Compressed Data – the columnar nature of the records storage enable high compression of the information. Thus, the database can fit in the more expensive flash storage, both as primary storage or as a cache tier.
Random Workload – as compressed and non-sequenced, the column storage of the information dictates more random and smaller type of read workload. As indexes are spread over the DB and requires less read (does not require massive pages read), the result workload is more random, less sequential and with smaller commands – ideal for flash storage.
Higher Entropy – for optimization, data is further stored with the indexes, causing query process to derive its data from indexes’ search. As a result, the DB information is segmented with high access pick areas and massive low access areas. This histogram is ideal for flash cache application, caching the hot zones of the database (the areas that stores the column indexes).
Analysis
To demonstrate the capabilities of column oriented databases, we take the TPC-H benchmark, an OLAP benchmark with 22 queries simulating a suite of business oriented ad-hoc queries and concurrent data modifications. The benchmark specifies several database sizes, from 100G to 30T. Our examples relate to the standard 100G benchmark.
SQL Server 2012 (RC0)
As mentioned, the new 2012 SQL Server is not a true column oriented database but supports limited column indexes (one per table). Furthermore, after inserting the column indexes, data cannot be inserted to the database. However, even this limited addition has a huge impact on the performance.
As can be seen, moving from SQL Server 2008 row indexing to SQL Server 2012 with columnstore indexes reduces dramatically the query process time. The total query time reduces from 8047 to 2138, almost 4 times faster. Using flash storage (OCZ Z Driver R4) reduces the overall query time to 618 seconds – 4x improvement.

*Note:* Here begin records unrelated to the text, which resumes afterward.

Lemma cleanup_refuses_an_overlong_period_witness :
  cleanup_old_news 1000000000 (initial_world db_old_article day_40)
    = (Ok (mk_cleanup_result "error" None None),
       mk_world db_old_article db_old_article false day_40 1%nat [] broker_accepts_all 0%nat).
Proof.
  apply (cleanup_refuses_an_overlong_period 1000000000 (initial_world db_old_article day_40)).
  - split; reflexivity.
  - vm_compute. reflexivity.
Defined.

End CrawlerProps.

(* ================================================================= *)
(** * Properties of the analysis tasks *)

Module AnalysisProps.
Import Store PyStr Analysis StoreProps.

Lemma next_id_above (ids : list Z) (x : Z) : In x ids -> x < next_id ids.
Proof.
  unfold next_id. induction ids as [|y ids IH]; [intros []|].
  cbn [fold_right]. intros [->|H]; [lia|]. specialize (IH H). lia.
Qed.

(** Under the foreign key, no membership mentions the key of the next
    group. *)
Lemma next_group_has_no_member (d : db) (i : Z) :
  groups_exist d ->
  existsb (fun x => (NewsGroupItem.news_group_id x =? next_id (map NewsGroup.id (news_groups d))) &&
                    (NewsGroupItem.news_item_id x =? i))
          (news_group_items d) = false.
Proof.
  intros Hfk. apply not_true_is_false. intros H.
  apply existsb_exists in H as (gi & Hgi & Hb).
  apply andb_true_iff in Hb as [Hb _]. apply Z.eqb_eq in Hb.
  specialize (Hfk gi Hgi). apply next_id_above in Hfk. lia.
Qed.

Lemma find_some_id (l : list NewsItem.t) (i : Z) (x : NewsItem.t) :
  find (fun y => NewsItem.id y =? i) l = Some x -> NewsItem.id x = i.
Proof.
  intros H. apply find_some in H as [_ H]. apply Z.eqb_eq. exact H.
Qed.


Section TaskFacts.

Variable normalize : pystr -> py pystr.
Variable word_tokenize : pystr -> py (list pystr).
Variable persian_stopwords : list pystr.
Variable tfidf_similarities : list pystr -> py (list float).
Variable retries : Z.

Let preprocess_persian_text := preprocess_persian_text normalize word_tokenize persian_stopwords.
Let prepare := prepare normalize word_tokenize persian_stopwords.
Let analyze_news_item :=
  analyze_news_item normalize word_tokenize persian_stopwords tfidf_similarities retries.

(** Preprocessing never raises. *)
Lemma preprocess_returns (text : pystr) : exists r, preprocess_persian_text text = Ok r.
Proof.
  unfold preprocess_persian_text, Analysis.preprocess_persian_text.
  destruct (negb (str_truthy text)); [eexists; reflexivity|].
  unfold try_except, py_bind.
  destruct (normalize text) as [n|]; [|eexists; reflexivity].
  destruct (word_tokenize n); eexists; reflexivity.
Qed.

(** C10: an article whose duplicate flag is set is answered
    [already_duplicate], and the world (committed store, open transaction,
    clock readings, dispatcher queue) is left exactly as it was. *)
Theorem flagged_article_is_left_alone (w : world) (news_item_id : Z) (news_item : NewsItem.t) :
  w_needs_rollback w = false ->
  get_news_item (w_view w) news_item_id = Some news_item ->
  NewsItem.is_duplicate news_item = true ->
  analyze_news_item news_item_id w = (Ok (status_only "already_duplicate"), w).
Proof.
  intros Hr Hget Hdup. destruct w as [d v nr clk rd q br off]. cbn in *. subst.
  unfold analyze_news_item, Analysis.analyze_news_item.
  unfold st_try, st_bind, query. cbn [w_needs_rollback w_view w_broker w_offered].
  rewrite Hget, Hdup. reflexivity.
Qed.

(** C2 (as amended): an article that is not flagged and whose cleaned text is
    empty is answered [no_text]; no group and no membership is created, and
    the world is left exactly as it was. *)
Theorem empty_text_is_not_grouped (w : world) (news_item_id : Z) (news_item : NewsItem.t)
  (item_text : pystr) :
  w_needs_rollback w = false ->
  get_news_item (w_view w) news_item_id = Some news_item ->
  NewsItem.is_duplicate news_item = false ->
  preprocess_persian_text (text_of news_item) = Ok item_text ->
  strip item_text = [] ->
  analyze_news_item news_item_id w = (Ok (status_only "no_text"), w).
Proof.
  intros Hr Hget Hdup Hpre Hstrip. destruct w as [d v nr clk rd q br off]. cbn in *. subst.
  unfold analyze_news_item, Analysis.analyze_news_item.
  unfold st_try, st_bind, query, st_lift. cbn [w_needs_rollback w_view w_broker w_offered].
  rewrite Hget, Hdup.
  unfold preprocess_persian_text in Hpre. rewrite Hpre, Hstrip. reflexivity.
Qed.

End TaskFacts.

Lemma flagged_article_is_left_alone_witness :
  analyze_news_item plain_normalize plain_tokenize [] (fixed_scores []) 0 1
                    (initial_world db_flagged noon_clock)
    = (Ok (status_only "already_duplicate"), initial_world db_flagged noon_clock).
Proof.
  apply (flagged_article_is_left_alone plain_normalize plain_tokenize [] (fixed_scores []) 0
           (initial_world db_flagged noon_clock) 1 (article 1 headline None true));
    reflexivity.
Defined.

To see how it is done, we should look at the workload analysis of the server. As can be seen in the histogram (processing Query 1):
The database is divided into two major areas – the data area that stores the records and the index area that stores the columnstore indexes (and some attached data). The size of the data area is about 100G (as regular database) and the index area is about 25G. Obviously, the temperature (i.e., access frequency of the space) of the index area is much higher (10x) than the data area. Hence, flash caching software should mainly warm (pre-fetch) the index area to achieve more than 90% hit ratio. Using OCZ’s VXL cacheing software in VMware environment, the total query time reduces from 2138 to 828 – 4x improvement.
HP-Vertica
In this example, a true columnar database is tested. HP-Vertica is high performance and high compressed analytical database. Here, no indexes need to be defined and data is inserted in a columnar way. As can be seen from the histogram:
- Database is highly compressed – about 25G comparing to the 160G of SQL server (with indexes).
- Indexes area is 10x hotter than data area. Also, index area is much more narrow than 2012.
Again, flash cache applications can take advantage of this structure and gain high hit ratio. Furthermore, with the high compression (only 25G for 100G database), the entire database can reside in flash and achieve high performance.
Summery
Clearly, column oriented databases will enter more and more to data centers and cloud environments, both via mainstream DBMS (i.e., Microsoft) and smaller vendors (e.g., HP-Vertica). The growing demand for analytical services and big data will also push flash based storage either as primary tier or cache to provide the high performance required.